Call it work, dance, art, music. Not to get too dewy eyed or spiritual on you, but the doing and viewing of these all seem to collapse into a singularity. Call this the connotative or poetic aspect of language when we speak about it. Call it fun when we do it. For more about dance and language, see Douglass Dunn.
It is not incidental that these repetitive patterns are seen as art. They are inherently pleasing to the senses. As a younger man I loved the way the tractor and plow laid down ordered furrows pitched uphill against erosion. I loved the way the cutter-bar laid down the timothy/alfalfa for the sun to cure, loved the way the hay was pitched into rain-tight stacks or stacked under eaves as bales.

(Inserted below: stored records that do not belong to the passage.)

(** X16. An answer that is valid JSON but not an object never yields a
    document: the parser raises inside the chain, or returns the list or
    string, and in both cases [generate_html] raises; the run ends with an
    exception and the files are as they were. *)
Theorem run_pipeline_non_object_answer env topic output_file w news text v :
  get_cnn_news_with_content env topic = Return news →
  llm env topic (deduplicate_news news) = Return text →
  json_loads text = Return v →
  (∀ d, v ≠ JDict d) →
  ∃ e w', run_pipeline env topic output_file w = (Raise e, w')
          ∧ files w' = files w.
Proof.
  intros Hfetch Hllm Hload Hnd.
  unfold run_pipeline.
  do 2 (erewrite bind_Return by apply print_printing).
  erewrite bind_Return by (by apply fetch_news_data_returns).
  erewrite bind_Return by apply print_printing. cbv zeta.
  erewrite bind_Return by apply print_printing.
  match goal with
  | |- context [bind (extract_entities_and_summary env topic ?l) _ ?w0] =>
      destruct (extract_outcome env topic l w0) as (x & lines & Hext);
      assert (∀ d, x ≠ JDict d) as Hx;
      [|erewrite bind_Return by exact Hext]
  end.
  { revert Hext. unfold extract_entities_and_summary, llm_chain_invoke.
    unfold try_except, bind at 1, lift. rewrite Hllm.
    match goal with
    | |- context [parse text ?w0] =>
        destruct (parse text w0) as [[y|e] w1] eqn:Hparse
    end.
    - apply (parse_returns_non_dict _ _ _ _ _ Hload Hnd) in Hparse as ->.
      by intros [= <- _].
    - unfold bind, print, ret. by intros [= <- _]. }
  erewrite bind_Return by apply print_printing.
  match goal with
  | |- context [bind (generate_html env x ?l) _ ?w0] =>
      destruct (generate_html_non_dict env x l w0 Hx) as [e He]
  end.
  exists e. eexists. split; [by erewrite bind_Raise|]. done.
Qed.

Lemma run_pipeline_non_object_answer_witness :
  let text := jtext "['topic', 'entities', 'summary', 'timeline']" in
  let env := example_env [] (Return text) in
  json_loads text = Return (JList [JStr (str "topic"); JStr (str "entities");
                                   JStr (str "summary"); JStr (str "timeline")])
  ∧ ∃ e w', run_pipeline env (str "alpha") (str "out.html") fresh_world = (Raise e, w')
            ∧ files w' = files fresh_world.
Proof.
  intros text env.
  assert (json_loads text = Return (JList [JStr (str "topic"); JStr (str "entities");
                                           JStr (str "summary"); JStr (str "timeline")]))
    as Hload by (vm_compute; reflexivity).
  split; [exact Hload|].
  apply (run_pipeline_non_object_answer env (str "alpha") (str "out.html")
           fresh_world [] text _ eq_refl eq_refl Hload).
  intros d Hd. discriminate Hd.
Defined.

(** X17. When the fetcher raises, its exception leaves [run_pipeline] at
    once: the three opening lines are on the console, the model is not
    asked and no file is touched. *)
Theorem run_pipeline_fetch_raises env topic output_file w e :
  get_cnn_news_with_content env topic = Raise e →
  run_pipeline env topic output_file w
  = (Raise e, printing w [Started topic; Fetching; CnnStart]).
Proof.
  intros Hfetch. unfold run_pipeline.
  do 2 (erewrite bind_Return by apply print_printing).
  erewrite bind_Raise; [|unfold fetch_news_data; autounfold with monad_ops;
                         by rewrite Hfetch].
  by rewrite !printing_printing.
Qed.

Lemma run_pipeline_fetch_raises_witness :
  let env := {| get_cnn_news_with_content := λ _, Raise RequestException;
                llm := λ _ _, Return (str "{}");
                Template := λ _, Return tt;
                render := λ tpl _, Return tpl;
                now := [];
                writable := λ _, true |} in
  get_cnn_news_with_content env (str "alpha") = Raise RequestException
  ∧ run_pipeline env (str "alpha") (str "out.html") fresh_world
    = (Raise RequestException,
       printing fresh_world [Started (str "alpha"); Fetching; CnnStart]).
Proof.
  intros env. split; [reflexivity|].
  exact (run_pipeline_fetch_raises env (str "alpha") (str "out.html") fresh_world
           RequestException eq_refl).
Defined.

(* ===================================================================== *)
(** ** More on the AP News fetcher *)
(* ===================================================================== *)

Section ApFetcherPaths.

Variable web : Web.
Implicit Types (w : world) (cards : list (option Anchor))
  (news_list : list Headline) (detailed : list RawArticle).

(** When every link found has an [href], the loop adds the headlines of
    the cards, in order, until [max_articles] entries are there. *)
Lemma collect_cards_linked cards max_articles : ∀ news_list,
  (∀ a_tag, Some a_tag ∈ cards → is_Some (a_href a_tag)) →
  collect_cards cards max_articles news_list
  = Return (news_list
            ++ take (Z.to_nat max_articles - length news_list)
                 (omap card_headline cards)).
Proof.
  induction cards as [|card cards IH]; intros news_list Hlinked.
  - simpl. by rewrite take_nil, app_nil_r.
  - simpl. destruct (Z.geb_spec (Z.of_nat (length news_list)) max_articles) as [Hge|Hlt].
    { replace (Z.to_nat max_articles - length news_list) with 0 by lia.
      by rewrite take_0, app_nil_r. }
    assert (∀ a_tag, Some a_tag ∈ cards → is_Some (a_href a_tag)) as Hrest.
    { intros a Ha. apply Hlinked. by right. }
    destruct card as [a_tag|]; [|by apply IH].
    destruct (Hlinked a_tag) as [link Hlink]; [by left|].
    rewrite Hlink. rewrite IH by done. simpl. rewrite Hlink. simpl.
    rewrite length_app. simpl.
    replace (Z.to_nat max_articles - length news_list)
      with (S (Z.to_nat max_articles - (length news_list + 1))) by lia.
    simpl. by rewrite <- app_assoc.
Qed.

(** A link without [href] after cards whose links all have one. *)
Lemma collect_cards_broken pre a_tag post max_articles : ∀ news_list,
  (∀ b, Some b ∈ pre → is_Some (a_href b)) →
  a_href a_tag = None →
  collect_cards (pre ++ Some a_tag :: post) max_articles news_list
  = if decide (Z.of_nat (length news_list + length (omap card_headline pre))
               < max_articles)%Z
    then Raise KeyError
    else Return (news_list
                 ++ take (Z.to_nat max_articles - length news_list)
                      (omap card_headline pre)).
Proof.
  intros news_list Hlinked Hbroken. revert news_list.
  induction pre as [|card pre IH]; intros news_list.
  - simpl. rewrite Hbroken, take_nil, app_nil_r, Nat.add_0_r.
    destruct (Z.geb_spec (Z.of_nat (length news_list)) max_articles) as [Hge|Hlt].
    + by rewrite decide_False by lia.
    + by rewrite decide_True by lia.
  - assert (∀ b, Some b ∈ pre → is_Some (a_href b)) as Hrest.
    { intros b Hb. apply Hlinked. by right. }
    simpl.
    destruct (Z.geb_spec (Z.of_nat (length news_list)) max_articles) as [Hge|Hlt].
    { rewrite decide_False by lia.
      replace (Z.to_nat max_articles - length news_list) with 0 by lia.
      by rewrite take_0, app_nil_r. }
    destruct card as [b|]; [|by apply IH].
    destruct (Hlinked b) as [link Hlink]; [by left|].
    rewrite Hlink. rewrite IH by done. simpl. rewrite Hlink. simpl.
    rewrite length_app. simpl.
    replace (Z.to_nat max_articles - length news_list)
      with (S (Z.to_nat max_articles - (length news_list + 1))) by lia.
    simpl. rewrite <- app_assoc. simpl.
    change (list_omap (option Anchor) Headline card_headline pre)
      with (omap card_headline pre).
    repeat case_decide; (done || lia).
Qed.

(** What the detail loop adds comes from the headlines, in their order. *)
Lemma crawl_details_selects n news_list : ∀ i detailed w l w',
  crawl_details web n i news_list detailed w = (Return l, w') →
  ∃ extra,
    l = detailed ++ extra
    ∧ (λ news, (title news, url news)) <$> extra
      `sublist_of` (λ news, (h_title news, h_url news)) <$> news_list.
Proof.
  induction news_list as [|news news_list IH]; intros i detailed w l w'; simpl.
  - intros [= <- _]. exists []. by rewrite app_nil_r.
  - erewrite bind_Return by apply print_printing.
    destruct (get_ap_article_content_returns web i (h_url news)
                (printing w [ApProgress i n])) as (body & w1 & Hbody).
    erewrite bind_Return by exact Hbody.
    intros (extra & -> & Hsub)%IH.
    destruct (b_content body) as [|c t].
    + exists extra. split; [done|]. by apply sublist_cons.
    + eexists (_ :: extra). split; [by rewrite <- app_assoc|].
      rewrite !fmap_cons. simpl. by apply sublist_skip.
Qed.

(** The fetcher only prints. *)
Lemma get_ap_article_content_world i url w :
  ∃ body lines,
    get_ap_article_content web i url w
    = (Return body, printing w (ApCrawling url :: lines))
    ∧ (lines = []
       ∨ ∃ e, lines = [ApContentFailed e]
              ∧ b_content body = [] ∧ b_publish_date body = []).
Proof.
  unfold get_ap_article_content. autounfold with monad_ops. simpl.
  destruct (article web i url) as [page|e].
  - destruct (published_time page) as [[|c t]|].
    + eexists _, []. split; [done|by left].
    + destruct (isodate web _) as [date|e].
      * eexists _, []. split; [done|by left].
      * eexists _, [_]. split; [by rewrite printing_printing|]. right. by eexists.
    + eexists _, []. split; [done|by left].
  - eexists _, [_]. split; [by rewrite printing_printing|]. right. by eexists.
Qed.

Lemma crawl_details_world n news_list : ∀ i detailed w,
  ∃ l lines, crawl_details web n i news_list detailed w = (Return l, printing w lines).
Proof.
  induction news_list as [|news news_list IH]; intros i detailed w; simpl.
  - exists detailed, []. by rewrite printing_nil.
  - erewrite bind_Return by apply print_printing.
    destruct (get_ap_article_content_world i (h_url news) (printing w [ApProgress i n]))
      as (body & lines & Hbody & _).
    erewrite bind_Return by exact Hbody.
    match goal with
    | |- context [crawl_details web n (S i) news_list ?d ?w0] =>
        destruct (IH (S i) d w0) as (l & lines' & Hl)
    end.
    rewrite Hl. rewrite !printing_printing. by eexists _, _.
Qed.

(** When every request fails, the detail loop adds nothing. *)
Lemma crawl_details_all_fail n news_list : ∀ i detailed w,
  (∀ j u, ∃ e, article web j u = Raise e) →
  ∃ w', crawl_details web n i news_list detailed w = (Return detailed, w').
Proof.
  induction news_list as [|news news_list IH]; intros i detailed w Hfail; simpl.
  - by eexists.
  - erewrite bind_Return by apply print_printing.
    destruct (Hfail i (h_url news)) as [e He].
    erewrite bind_Return.
    2:{ unfold get_ap_article_content. autounfold with monad_ops. simpl.
        rewrite He. reflexivity. }
    simpl. by apply IH.
Qed.

(** The condition on links, card by card. *)
Lemma linked_Forall cards :
  Forall (λ card, match card with
                  | Some a_tag => is_Some (a_href a_tag)
                  | None => True
                  end) cards →
  ∀ a_tag, Some a_tag ∈ cards → is_Some (a_href a_tag).
Proof. intros HF a Ha. rewrite Forall_forall in HF. exact (HF _ Ha). Qed.

End ApFetcherPaths.

(** X18. When the driver starts, the search page loads and every link in
    a result card has an [href], the list stage returns the headlines of
    the first [max_articles] cards that have a link, in page order; cards
    without a link are skipped, and nothing is printed. *)
Theorem get_ap_news_list_selenium_first_links web topic max_articles w cards :
  edge web = Return tt →
  search web topic = Return cards →
  (∀ a_tag, Some a_tag ∈ cards → is_Some (a_href a_tag)) →
  get_ap_news_list_selenium web topic max_articles w
  = (Return (take (Z.to_nat max_articles) (omap card_headline cards)), w).
Proof.
  intros Hedge Hsearch Hlinked.
  rewrite get_ap_news_list_selenium_outcome, Hedge, Hsearch.
  rewrite collect_cards_linked by done. simpl.
  by rewrite Nat.sub_0_r.
Qed.

Lemma get_ap_news_list_selenium_first_links_witness :
  get_ap_news_list_selenium example_web (str "award") 1 fresh_world
  = (Return [{| h_title := str "Alpha wins award";
                h_url := str "https://apnews.com/article/a" |}], fresh_world).
Proof.
  apply (get_ap_news_list_selenium_first_links example_web (str "award") 1 fresh_world
           [Some {| a_text := str "Alpha wins award";
                    a_href := Some (str "https://apnews.com/article/a") |};
            None;
            Some {| a_text := str "Beta loses";
                    a_href := Some (str "https://apnews.com/article/b") |}]);
    [reflexivity|reflexivity|].
  apply linked_Forall. repeat constructor; by eexists.
Defined.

Today I love the way the arrows from my bow trace their way in arcs to find the target, love the way the line from my fly rod pulsates back and forth in graceful and efficient loops. Love the way the hoe moves the earth in the spring, the scythe removes the weeds in the summer, and in the winter the way the shovel moves the snow.
Practical points of shoveling snow:
1. Be careful of where you place the first load; all else follows.
2. Always work from a cleared place. Footprints compact the snow, making for jarring interrupted work later. Machines are the worst. They compact the snow under tire and chain, chew up the paving and often require laborious hand removal of hard packed, crude machine placement.
3. Do more, not less than the minimum, and allow the sun to do its part.
4. Practicing on light snow cultivates good habits.
5. Never touch your tongue to a frozen shovel. Keep it firmly in cheek.